The new Forte sedan has bolder styling without resembling a 7/8-scale Optima. Longer, lower, and wider than the outgoing Forte, the new car has a take on Kia's trademark Tiger Nose grille and bold -- some might say overstyled -- headlights with available HIDs and LED accents. As with the Hyundai Elantra, the new Kia Forte will offer a number of upscale-for-the-segment features when it goes on sale in the first quarter of 2013, including front and rear heated seats, engine stop-start, and rear-seat air vents.
Most 2014 Fortes will be powered by Kia's 1.8-liter I-4, a naturally aspirated unit that makes 148 horsepower at 6500 rpm and 131 lb-ft of torque at 4700 rpm mated to either a six-speed manual or automatic, just like the mechanically related Hyundai Elantra. (That car recently had its EPA-rated mileage figures changed to 28/38 mpg city/highway, still a respectable figure for a compact sedan.) The Forte EX will be available with a reworked version of Kia's 2.0-liter I-4 that makes 173 horsepower at 6500 rpm and 154 lb-ft of torque at 4700 rpm. The previous-gen Forte's optional 2.4-liter four has apparently been dropped from the lineup.
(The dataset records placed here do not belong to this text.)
Lemma search_loop_spec fuel f i n :
  (Z.to_nat (n - i) ≤ fuel)%nat → i ≤ n → upward f i n →
  let r := search_loop fuel f i n in
  i ≤ r ≤ n ∧ (∀ k, i ≤ k < r → f k = false) ∧ (∀ k, r ≤ k < n → f k = true).
Proof.
  revert i n. induction fuel as [|fuel IH]; intros i n Hfuel Hle Hup; cbn.
  { assert (i = n) as -> by lia. split_and!; intros; lia. }
  case_bool_decide as Hlt; [|assert (i = n) as -> by lia; split_and!; intros; lia].
  set (h := (i + n) / 2). assert (i ≤ h < n) as Hh.
  { split; [apply Z.div_le_lower_bound; lia|apply Z.div_lt_upper_bound; lia]. }
  destruct (f h) eqn:Hf; cbn.
  - destruct (IH i h) as (H1 & H2 & H3); [lia..| |].
    { intros a b Hab Hb. apply Hup; lia. }
    split_and!; [lia..|exact H2|]. intros k Hk. destruct (decide (k < h)); [apply H3; lia|].
    apply (Hup h); [lia..|exact Hf].
  - destruct (IH (h + 1) n) as (H1 & H2 & H3); [lia..| |].
    { intros a b Hab Hb. apply Hup; lia. }
    split_and!; [lia..| |exact H3]. intros k Hk. destruct (decide (k ≤ h)) as [Hkh|]; [|apply H2; lia].
    destruct (f k) eqn:Hfk; [|done]. rewrite (Hup k h) in Hf; [done|lia..|done].
Qed.

(** Any function: the answer is a position, or the end. *)
Lemma search_loop_range fuel f i n : i ≤ n → i ≤ search_loop fuel f i n ≤ n.
Proof.
  revert i n. induction fuel as [|fuel IH]; intros i n Hle; cbn; [lia|].
  case_bool_decide; [|lia]. assert (i ≤ (i + n) / 2 < n).
  { split; [apply Z.div_le_lower_bound; lia|apply Z.div_lt_upper_bound; lia]. }
  destruct (f _); cbn; [specialize (IH i ((i + n) / 2))|specialize (IH ((i + n) / 2 + 1) n)]; lia.
Qed.
Lemma prev_of_ok c :
  length c.(cl_MsgTxs) = S (length c.(cl_MsgTxsParsed)) →
  ∃ t, prev_of c (Z.of_nat (length c.(cl_MsgTxsParsed))) = Ok (clocks_before c, t).
Proof.
  intros Hl. unfold prev_of, clocks_before, len_txs. rewrite Hl.
  destruct (length (cl_MsgTxsParsed c)) as [|n] eqn:Hp.
  { rewrite andb_comm. cbn. eauto. }
  rewrite !bool_decide_eq_true_2 by lia. cbn [andb]. replace (Z.of_nat (S n) - 1) with (Z.of_nat n) by lia.
  destruct (lookup_lt_is_Some_2 (cl_MsgTxs c) n) as [x Hx]; [lia|].
  destruct (lookup_lt_is_Some_2 (cl_MsgTxsParsed c) n) as [q Hq]; [lia|].
  assert (Hg : ∀ A (l : list A) y, l !! n = Some y → slice_get l (Z.of_nat n) = Ok y).
  { intros A l y Hy. apply slice_get_ok. rewrite Nat2Z.id. split; [lia|done]. }
  rewrite (Hg _ _ _ Hx), (Hg _ _ _ Hq), Hx. cbn. eauto.
Qed.

Section mem.
Context {S C G : Type}.
Lemma peek_bind {A} (f : S → held (Mem S C G) A) m : (peek ≫= f) m = f m.(fields) m.
Proof. done. Qed.
Lemma tell_bind {A} (c : C) (f : () → held (Mem S C G) A) m :
  (tell c ≫= f) m = f () (mkMem m.(fields) (m.(calls) ++ [c]) m.(gos)).
Proof. done. Qed.
Lemma put_bind {A} (g : S → S) (f : () → held (Mem S C G) A) m :
  (put g ≫= f) m = f () (mkMem (g m.(fields)) m.(calls) m.(gos)).
Proof. done. Qed.
Lemma cond_tell (b : bool) (c : C) (m : Mem S C G) :
  (if b then tell c else mret ()) m = (mkMem m.(fields) (m.(calls) ++ if b then [c] else []) m.(gos), Ok ()).
Proof. destruct b; [done|]. rewrite app_nil_r. by destruct m. Qed.
End mem.

Lemma alter_insert {A} (f : A → A) (l : list A) i x : l !! i = Some x → alter f i l = <[i := f x]> l.
Proof.
  intros Hx. apply list_eq. intros j. destruct (decide (j = i)) as [->|].
  - rewrite list_lookup_alter_eq, Hx, list_lookup_insert_eq; [done|by eapply lookup_lt_Some].
  - by rewrite list_lookup_alter_ne, list_lookup_insert_ne.
Qed.

Lemma maybe_err (b : bool) (o : option string) (m : Mem Client Call Go) :
  ∃ cs, (if b then match o with Some e => tell (CErr e) | None => mret () end else mret ()) m
        = (mkMem m.(fields) cs m.(gos), Ok ()).
Proof. destruct b, o, m; by eexists. Qed.

(** The states of a parsed message are numbers of the index, or none. *)
Definition numbered (p : MsgTxParsed) : Prop :=
  Forall (λ i, -1 ≤ i) p.(pa_StatesAdded) ∧ Forall (λ i, -1 ≤ i) p.(pa_StatesRemoved).
Lemma ScrollToMutTxState_fine st fwd m : dbg_ok m.(fields) → fine (ScrollToMutTxState st fwd) m any.
Proof.
  intros Hd. unfold ScrollToMutTxState. apply fine_tell. set (m1 := mkMem _ _ _). assert (Hd1 : dbg_ok (fields m1)) by done.
  destruct (run_selected m1 Hd1) as (o & Hrun & Ho). eapply fine_run; [exact Hrun|]. eapply fine_run; [reflexivity|].
  destruct o as [c|]; [|by apply fine_ret]. destruct Ho as (p & _ & Hp). destruct (do_client _ Hd p c Hp) as [Hc _].
  match goal with |- context [mut_loop ?n ?on c st ?s ?i] => destruct (mut_loop_ok n on c st s i Hc) as [o Ho] end.
  eapply fine_run; [by apply run_lift|]. destruct o; [by eapply fine_end|by apply fine_ret].
Qed.

(** *** Markers *)

Lemma mark_items_keeps on l items c : client_ok c → keeps_client c (fold_left (mark_item on) l (items, c)).2.
Proof.
  revert items c. induction l as [|id l IH]; intros items c Hc; [done|]. cbn [fold_left].
  assert (H : keeps_client c (mark_item on (items, c) id).2).
  { unfold mark_item. destruct (_ && _); [done|]. destruct (_ && machIsRpc _); [done|].
    pose proof (TxIndex_keeps id c Hc) as Hk. destruct (TxIndex id c) as [idx c1]. cbn in Hk.
    destruct (Tx idx c1); [|done]. by destruct (_ && _). }
  destruct (mark_item on (items, c) id) as [items1 c1]. cbn in H. destruct H as (Hc1 & Hx & Hi & Hn).
  destruct (IH items1 c1 Hc1) as (Hc2 & Hx2 & Hi2 & Hn2). split; [done|]. split_and!; congruence.
Qed.
(** Whatever the fuel, a returned list is the closed form. *)
Lemma fixed_loop_result (fuel : nat) :
  0 < step ->
  forall s idx acc cs,
    fixed_loop fuel words chunk_size overlap s idx acc = Some cs ->
    cs = acc ++ fixed_windows words chunk_size step s idx.
Proof.
  intros Hstep. induction fuel as [|fuel IH]; intros s idx acc cs H; [discriminate|].
  simpl in H. fold n in H. destruct (Z.ltb_spec s n) as [Hlt|Hge].
  - apply IH in H. subst cs. fold step.
    rewrite (fixed_windows_next s) by assumption.
    rewrite <- app_assoc. reflexivity.
  - injection H as <-. rewrite fixed_windows_done by assumption.
    rewrite app_nil_r. reflexivity.
Qed.

(** With a positive step the loop returns as soon as the fuel exceeds
    the number of windows. *)
Lemma fixed_loop_run (fuel : nat) :
  0 < step ->
  forall s idx acc,
    (1 <= fuel)%nat -> n - s <= (Z.of_nat fuel - 1) * step ->
    fixed_loop fuel words chunk_size overlap s idx acc
    = Some (acc ++ fixed_windows words chunk_size step s idx).
Proof.
  intros Hstep. induction fuel as [|fuel IH]; intros s idx acc H1 Hf; [lia|].
  simpl. fold n. destruct (Z.ltb_spec s n) as [Hlt|Hge].
  - fold step. rewrite IH; [| nia | nia].
    rewrite (fixed_windows_next s) by assumption.
    rewrite <- app_assoc. reflexivity.
  - rewrite fixed_windows_done by assumption. rewrite app_nil_r. reflexivity.
Qed.

(** With a step that is not positive the loop condition never fails. *)
Lemma fixed_loop_diverges (fuel : nat) :
  step <= 0 ->
  forall s idx acc,
    s < n -> fixed_loop fuel words chunk_size overlap s idx acc = None.
Proof.
  intros Hstep. induction fuel as [|fuel IH]; intros s idx acc Hs; [reflexivity|].
  simpl. fold n. destruct (Z.ltb_spec s n); [|lia].
  apply IH. fold step. lia.
Qed.

Lemma fixed_windows_nonempty (s idx : Z) :
  0 < step -> s < n -> fixed_windows words chunk_size step s idx <> [].
Proof.
  intros Hstep Hs. rewrite fixed_windows_next by assumption. discriminate.
Qed.

End FixedLoop.

(** ** Fixed-size chunking: results *)

Lemma fixed_chunking_closed_form (self : ChunkingService) (t : str) (fuel : nat) :
  default_overlap self < default_chunk_size self ->
  split t <> [] ->
  (length (split t) < fuel)%nat ->
  fixed_chunking fuel self t
  = Some (fixed_windows (split t) (default_chunk_size self)
            (default_chunk_size self - default_overlap self) 0 0).
Proof.
  intros Hcfg Hw Hfuel. unfold fixed_chunking.
  destruct (split t) as [|w ws] eqn:E; [congruence|]. simpl negb. cbv iota.
  rewrite fixed_loop_run; [reflexivity | lia | lia |].
  unfold len in *. simpl length in *. nia.
Qed.

Lemma fixed_chunking_returned (self : ChunkingService) (t : str) (fuel : nat)
    (cs : list Chunk) :
  fixed_chunking fuel self t = Some cs ->
  cs = [] \/
  (default_overlap self < default_chunk_size self /\
   cs = fixed_windows (split t) (default_chunk_size self)
          (default_chunk_size self - default_overlap self) 0 0).
Proof.
  unfold fixed_chunking. intros H.
  destruct (split t) as [|w ws] eqn:E; simpl in H.
  - left. congruence.
  - right. destruct (Z_lt_le_dec (default_overlap self) (default_chunk_size self)) as [Hlt|Hge].
    + split; [assumption|]. apply fixed_loop_result in H; [|lia]. exact H.
    + rewrite fixed_loop_diverges in H; [discriminate | lia |].
      unfold len. simpl. lia.
Qed.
The 2014 Kia Forte LX base model rolls on 15-inch wheels with wheel covers and adds Bluetooth, satellite radio, steering wheel-mounted audio controls, power windows, air conditioning, and heated outside mirrors as standard equipment. Most buyers are likely to select the Popular Package, which adds 16-inch alloy wheels, keyless entry, cruise control, and a sliding front armrest. Kia will also offer the stop-start system it first introduced in the U.S. on the Rio, bundled in a package that also includes dual-zone automatic climate control, rear-seat air vents, and an "eco" badge. Overall, we expect fuel economy to get as high as 28/38 mpg like the 2013 Elantra, though the outgoing 2013 Kia Forte Eco is already rated 27/37 mpg.
Opt for the 2014 Kia Forte EX, and in addition to the more powerful 2.0-liter engine and six-speed automatic, you'll get the latest version of Kia's UVO infotainment system and an available navigation system. A rearview camera and cooled glove box are standard, while a technology package includes a 4.2-inch color screen, hands-free keyless entry, HID headlights, and LED taillights. Like the Elantra, the new Kia Forte offers heated front and rear leather seats, a power sunroof, and 17-inch wheels, but the Forte also offers a ventilated 10-way power driver's seat.
The new Forte will offer what Kia calls a Flex Steer system that allows the driver to choose among three different levels of steering tuning: Comfort, Normal, and Sport. The previous generation's hydraulic steering system has been replaced with an electric system, and the automaker says steering feel has improved, thanks to larger bushings and a revised McPherson strut front suspension. A coupled torsion beam rear axle suspends things out back. The new Forte is now 1.2 inches longer, 0.2 inch wider, and 0.6 inch lower than its predecessor. Since the car may not have class-leading efficiency or -- at least thus far -- a lineup-topping sporty model, trading off a bit of interior space in the name of styling may not be a bad idea given the segment.
Inside the new car, Kia says the Forte's instrument panel conveys serenity, "as if small waves are radiating from a pebble dropped in a pond." We're not sure about that bit of design-speak, but buyers should notice that the center stack is canted 10 degrees toward the driver.
The last time we featured a Kia Forte in a Motor Trend compact comparison, it finished seventh out of eight contenders, ahead of the Toyota Corolla. Even the Corolla intrigued our readers more than the Forte, however, as the Toyota received more votes in our informal compact sedan poll. In the hyper-competitive compact segment, it can be difficult to distinguish one entry from another, and we look forward to seeing just how far the Forte has come in its journey toward relevance.